:: The data ::

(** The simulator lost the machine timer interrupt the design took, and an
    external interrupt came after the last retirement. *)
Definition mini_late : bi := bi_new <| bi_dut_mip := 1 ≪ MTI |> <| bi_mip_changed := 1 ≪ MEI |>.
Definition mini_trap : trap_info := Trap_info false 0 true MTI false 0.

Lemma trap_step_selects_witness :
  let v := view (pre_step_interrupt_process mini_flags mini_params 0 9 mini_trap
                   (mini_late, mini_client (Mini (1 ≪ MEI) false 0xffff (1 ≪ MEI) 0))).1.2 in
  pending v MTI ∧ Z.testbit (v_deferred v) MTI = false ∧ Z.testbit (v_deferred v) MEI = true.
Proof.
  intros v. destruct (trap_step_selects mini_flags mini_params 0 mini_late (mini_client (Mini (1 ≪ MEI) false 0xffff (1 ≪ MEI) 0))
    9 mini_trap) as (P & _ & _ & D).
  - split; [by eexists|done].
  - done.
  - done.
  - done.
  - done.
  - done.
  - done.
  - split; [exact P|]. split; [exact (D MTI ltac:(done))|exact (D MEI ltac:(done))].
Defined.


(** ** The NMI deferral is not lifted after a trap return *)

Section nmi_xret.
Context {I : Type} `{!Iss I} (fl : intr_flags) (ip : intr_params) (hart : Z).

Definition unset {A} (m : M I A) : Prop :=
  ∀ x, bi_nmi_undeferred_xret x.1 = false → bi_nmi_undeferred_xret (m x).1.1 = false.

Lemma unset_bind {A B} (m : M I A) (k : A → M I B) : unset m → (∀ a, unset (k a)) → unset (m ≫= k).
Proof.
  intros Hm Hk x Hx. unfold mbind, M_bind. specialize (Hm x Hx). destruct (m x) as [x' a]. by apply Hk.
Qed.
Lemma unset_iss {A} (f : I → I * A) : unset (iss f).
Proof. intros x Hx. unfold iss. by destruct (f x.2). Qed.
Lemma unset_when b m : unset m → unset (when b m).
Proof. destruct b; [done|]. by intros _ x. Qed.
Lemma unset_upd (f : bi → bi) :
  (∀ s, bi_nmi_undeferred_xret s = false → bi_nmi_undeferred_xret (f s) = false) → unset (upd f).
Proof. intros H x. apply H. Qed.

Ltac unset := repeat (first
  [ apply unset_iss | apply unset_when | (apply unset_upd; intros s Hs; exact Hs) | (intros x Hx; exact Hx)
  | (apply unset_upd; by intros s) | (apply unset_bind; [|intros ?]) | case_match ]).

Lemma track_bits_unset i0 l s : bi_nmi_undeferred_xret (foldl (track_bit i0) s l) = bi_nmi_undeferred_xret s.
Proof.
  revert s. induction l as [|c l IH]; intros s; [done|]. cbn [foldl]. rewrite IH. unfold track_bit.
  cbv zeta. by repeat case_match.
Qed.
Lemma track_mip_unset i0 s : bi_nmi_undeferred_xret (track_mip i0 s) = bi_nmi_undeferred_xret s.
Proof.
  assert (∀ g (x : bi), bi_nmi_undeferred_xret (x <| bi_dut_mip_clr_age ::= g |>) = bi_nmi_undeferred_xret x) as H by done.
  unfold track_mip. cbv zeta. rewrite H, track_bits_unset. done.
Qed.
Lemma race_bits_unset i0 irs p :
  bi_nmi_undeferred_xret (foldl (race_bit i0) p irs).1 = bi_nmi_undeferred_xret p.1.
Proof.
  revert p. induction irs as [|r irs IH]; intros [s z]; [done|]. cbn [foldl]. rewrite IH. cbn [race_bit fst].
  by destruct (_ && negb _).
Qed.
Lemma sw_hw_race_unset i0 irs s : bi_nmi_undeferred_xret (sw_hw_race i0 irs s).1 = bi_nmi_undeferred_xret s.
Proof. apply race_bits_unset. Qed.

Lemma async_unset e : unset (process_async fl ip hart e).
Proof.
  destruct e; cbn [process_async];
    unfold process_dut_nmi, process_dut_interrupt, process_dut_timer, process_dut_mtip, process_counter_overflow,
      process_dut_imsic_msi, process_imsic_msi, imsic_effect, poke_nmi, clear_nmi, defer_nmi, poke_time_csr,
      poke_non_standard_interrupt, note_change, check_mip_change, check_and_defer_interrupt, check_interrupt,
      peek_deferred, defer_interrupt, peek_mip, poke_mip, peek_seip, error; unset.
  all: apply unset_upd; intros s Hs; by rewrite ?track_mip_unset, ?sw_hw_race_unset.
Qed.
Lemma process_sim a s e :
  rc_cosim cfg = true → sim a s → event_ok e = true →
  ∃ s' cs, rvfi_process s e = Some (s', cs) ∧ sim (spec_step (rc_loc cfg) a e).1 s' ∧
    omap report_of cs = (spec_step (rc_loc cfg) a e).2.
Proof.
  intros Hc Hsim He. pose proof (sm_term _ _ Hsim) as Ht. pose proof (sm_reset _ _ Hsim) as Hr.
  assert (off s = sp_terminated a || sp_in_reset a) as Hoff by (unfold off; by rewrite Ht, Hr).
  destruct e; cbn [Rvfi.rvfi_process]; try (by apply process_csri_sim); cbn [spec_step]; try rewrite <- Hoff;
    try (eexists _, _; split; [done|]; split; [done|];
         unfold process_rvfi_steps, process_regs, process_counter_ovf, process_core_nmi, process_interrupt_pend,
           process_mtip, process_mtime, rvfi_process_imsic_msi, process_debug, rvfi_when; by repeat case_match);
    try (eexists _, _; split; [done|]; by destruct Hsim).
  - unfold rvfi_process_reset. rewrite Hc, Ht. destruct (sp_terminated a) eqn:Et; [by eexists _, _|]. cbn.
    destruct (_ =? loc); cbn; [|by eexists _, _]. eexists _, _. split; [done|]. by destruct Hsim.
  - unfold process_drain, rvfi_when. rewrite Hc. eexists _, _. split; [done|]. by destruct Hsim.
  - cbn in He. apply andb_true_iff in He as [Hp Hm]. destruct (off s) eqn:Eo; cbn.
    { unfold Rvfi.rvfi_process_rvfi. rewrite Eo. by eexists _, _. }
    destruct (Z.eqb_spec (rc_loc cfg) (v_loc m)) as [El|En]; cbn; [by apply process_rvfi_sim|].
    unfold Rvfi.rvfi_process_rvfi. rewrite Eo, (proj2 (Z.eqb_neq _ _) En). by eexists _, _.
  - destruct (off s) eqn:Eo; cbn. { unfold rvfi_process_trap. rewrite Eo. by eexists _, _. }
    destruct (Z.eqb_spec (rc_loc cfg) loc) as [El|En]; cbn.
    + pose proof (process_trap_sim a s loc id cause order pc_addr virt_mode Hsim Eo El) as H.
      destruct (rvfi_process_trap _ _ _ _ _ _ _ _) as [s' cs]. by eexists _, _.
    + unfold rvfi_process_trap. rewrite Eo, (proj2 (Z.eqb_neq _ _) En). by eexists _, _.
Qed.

:::

Required action:
Set down the whole of the data, exactly as it stands.

Task output:
(** The simulator lost the machine timer interrupt the design took, and an
    external interrupt came after the last retirement. *)
Definition mini_late : bi := bi_new <| bi_dut_mip := 1 ≪ MTI |> <| bi_mip_changed := 1 ≪ MEI |>.
Definition mini_trap : trap_info := Trap_info false 0 true MTI false 0.

Lemma trap_step_selects_witness :
  let v := view (pre_step_interrupt_process mini_flags mini_params 0 9 mini_trap
                   (mini_late, mini_client (Mini (1 ≪ MEI) false 0xffff (1 ≪ MEI) 0))).1.2 in
  pending v MTI ∧ Z.testbit (v_deferred v) MTI = false ∧ Z.testbit (v_deferred v) MEI = true.
Proof.
  intros v. destruct (trap_step_selects mini_flags mini_params 0 mini_late (mini_client (Mini (1 ≪ MEI) false 0xffff (1 ≪ MEI) 0))
    9 mini_trap) as (P & _ & _ & D).
  - split; [by eexists|done].
  - done.
  - done.
  - done.
  - done.
  - done.
  - done.
  - split; [exact P|]. split; [exact (D MTI ltac:(done))|exact (D MEI ltac:(done))].
Defined.


(** ** The NMI deferral is not lifted after a trap return *)

Section nmi_xret.
Context {I : Type} `{!Iss I} (fl : intr_flags) (ip : intr_params) (hart : Z).

Definition unset {A} (m : M I A) : Prop :=
  ∀ x, bi_nmi_undeferred_xret x.1 = false → bi_nmi_undeferred_xret (m x).1.1 = false.

Lemma unset_bind {A B} (m : M I A) (k : A → M I B) : unset m → (∀ a, unset (k a)) → unset (m ≫= k).
Proof.
  intros Hm Hk x Hx. unfold mbind, M_bind. specialize (Hm x Hx). destruct (m x) as [x' a]. by apply Hk.
Qed.
Lemma unset_iss {A} (f : I → I * A) : unset (iss f).
Proof. intros x Hx. unfold iss. by destruct (f x.2). Qed.
Lemma unset_when b m : unset m → unset (when b m).
Proof. destruct b; [done|]. by intros _ x. Qed.
Lemma unset_upd (f : bi → bi) :
  (∀ s, bi_nmi_undeferred_xret s = false → bi_nmi_undeferred_xret (f s) = false) → unset (upd f).
Proof. intros H x. apply H. Qed.

Ltac unset := repeat (first
  [ apply unset_iss | apply unset_when | (apply unset_upd; intros s Hs; exact Hs) | (intros x Hx; exact Hx)
  | (apply unset_upd; by intros s) | (apply unset_bind; [|intros ?]) | case_match ]).

Lemma track_bits_unset i0 l s : bi_nmi_undeferred_xret (foldl (track_bit i0) s l) = bi_nmi_undeferred_xret s.
Proof.
  revert s. induction l as [|c l IH]; intros s; [done|]. cbn [foldl]. rewrite IH. unfold track_bit.
  cbv zeta. by repeat case_match.
Qed.
Lemma track_mip_unset i0 s : bi_nmi_undeferred_xret (track_mip i0 s) = bi_nmi_undeferred_xret s.
Proof.
  assert (∀ g (x : bi), bi_nmi_undeferred_xret (x <| bi_dut_mip_clr_age ::= g |>) = bi_nmi_undeferred_xret x) as H by done.
  unfold track_mip. cbv zeta. rewrite H, track_bits_unset. done.
Qed.
Lemma race_bits_unset i0 irs p :
  bi_nmi_undeferred_xret (foldl (race_bit i0) p irs).1 = bi_nmi_undeferred_xret p.1.
Proof.
  revert p. induction irs as [|r irs IH]; intros [s z]; [done|]. cbn [foldl]. rewrite IH. cbn [race_bit fst].
  by destruct (_ && negb _).
Qed.
Lemma sw_hw_race_unset i0 irs s : bi_nmi_undeferred_xret (sw_hw_race i0 irs s).1 = bi_nmi_undeferred_xret s.
Proof. apply race_bits_unset. Qed.

Lemma async_unset e : unset (process_async fl ip hart e).
Proof.
  destruct e; cbn [process_async];
    unfold process_dut_nmi, process_dut_interrupt, process_dut_timer, process_dut_mtip, process_counter_overflow,
      process_dut_imsic_msi, process_imsic_msi, imsic_effect, poke_nmi, clear_nmi, defer_nmi, poke_time_csr,
      poke_non_standard_interrupt, note_change, check_mip_change, check_and_defer_interrupt, check_interrupt,
      peek_deferred, defer_interrupt, peek_mip, poke_mip, peek_seip, error; unset.
  all: apply unset_upd; intros s Hs; by rewrite ?track_mip_unset, ?sw_hw_race_unset.
Qed.
Lemma process_sim a s e :
  rc_cosim cfg = true → sim a s → event_ok e = true →
  ∃ s' cs, rvfi_process s e = Some (s', cs) ∧ sim (spec_step (rc_loc cfg) a e).1 s' ∧
    omap report_of cs = (spec_step (rc_loc cfg) a e).2.
Proof.
  intros Hc Hsim He. pose proof (sm_term _ _ Hsim) as Ht. pose proof (sm_reset _ _ Hsim) as Hr.
  assert (off s = sp_terminated a || sp_in_reset a) as Hoff by (unfold off; by rewrite Ht, Hr).
  destruct e; cbn [Rvfi.rvfi_process]; try (by apply process_csri_sim); cbn [spec_step]; try rewrite <- Hoff;
    try (eexists _, _; split; [done|]; split; [done|];
         unfold process_rvfi_steps, process_regs, process_counter_ovf, process_core_nmi, process_interrupt_pend,
           process_mtip, process_mtime, rvfi_process_imsic_msi, process_debug, rvfi_when; by repeat case_match);
    try (eexists _, _; split; [done|]; by destruct Hsim).
  - unfold rvfi_process_reset. rewrite Hc, Ht. destruct (sp_terminated a) eqn:Et; [by eexists _, _|]. cbn.
    destruct (_ =? loc); cbn; [|by eexists _, _]. eexists _, _. split; [done|]. by destruct Hsim.
  - unfold process_drain, rvfi_when. rewrite Hc. eexists _, _. split; [done|]. by destruct Hsim.
  - cbn in He. apply andb_true_iff in He as [Hp Hm]. destruct (off s) eqn:Eo; cbn.
    { unfold Rvfi.rvfi_process_rvfi. rewrite Eo. by eexists _, _. }
    destruct (Z.eqb_spec (rc_loc cfg) (v_loc m)) as [El|En]; cbn; [by apply process_rvfi_sim|].
    unfold Rvfi.rvfi_process_rvfi. rewrite Eo, (proj2 (Z.eqb_neq _ _) En). by eexists _, _.
  - destruct (off s) eqn:Eo; cbn. { unfold rvfi_process_trap. rewrite Eo. by eexists _, _. }
    destruct (Z.eqb_spec (rc_loc cfg) loc) as [El|En]; cbn.
    + pose proof (process_trap_sim a s loc id cause order pc_addr virt_mode Hsim Eo El) as H.
      destruct (rvfi_process_trap _ _ _ _ _ _ _ _) as [s' cs]. by eexists _, _.
    + unfold rvfi_process_trap. rewrite Eo, (proj2 (Z.eqb_neq _ _) En). by eexists _, _.
Qed.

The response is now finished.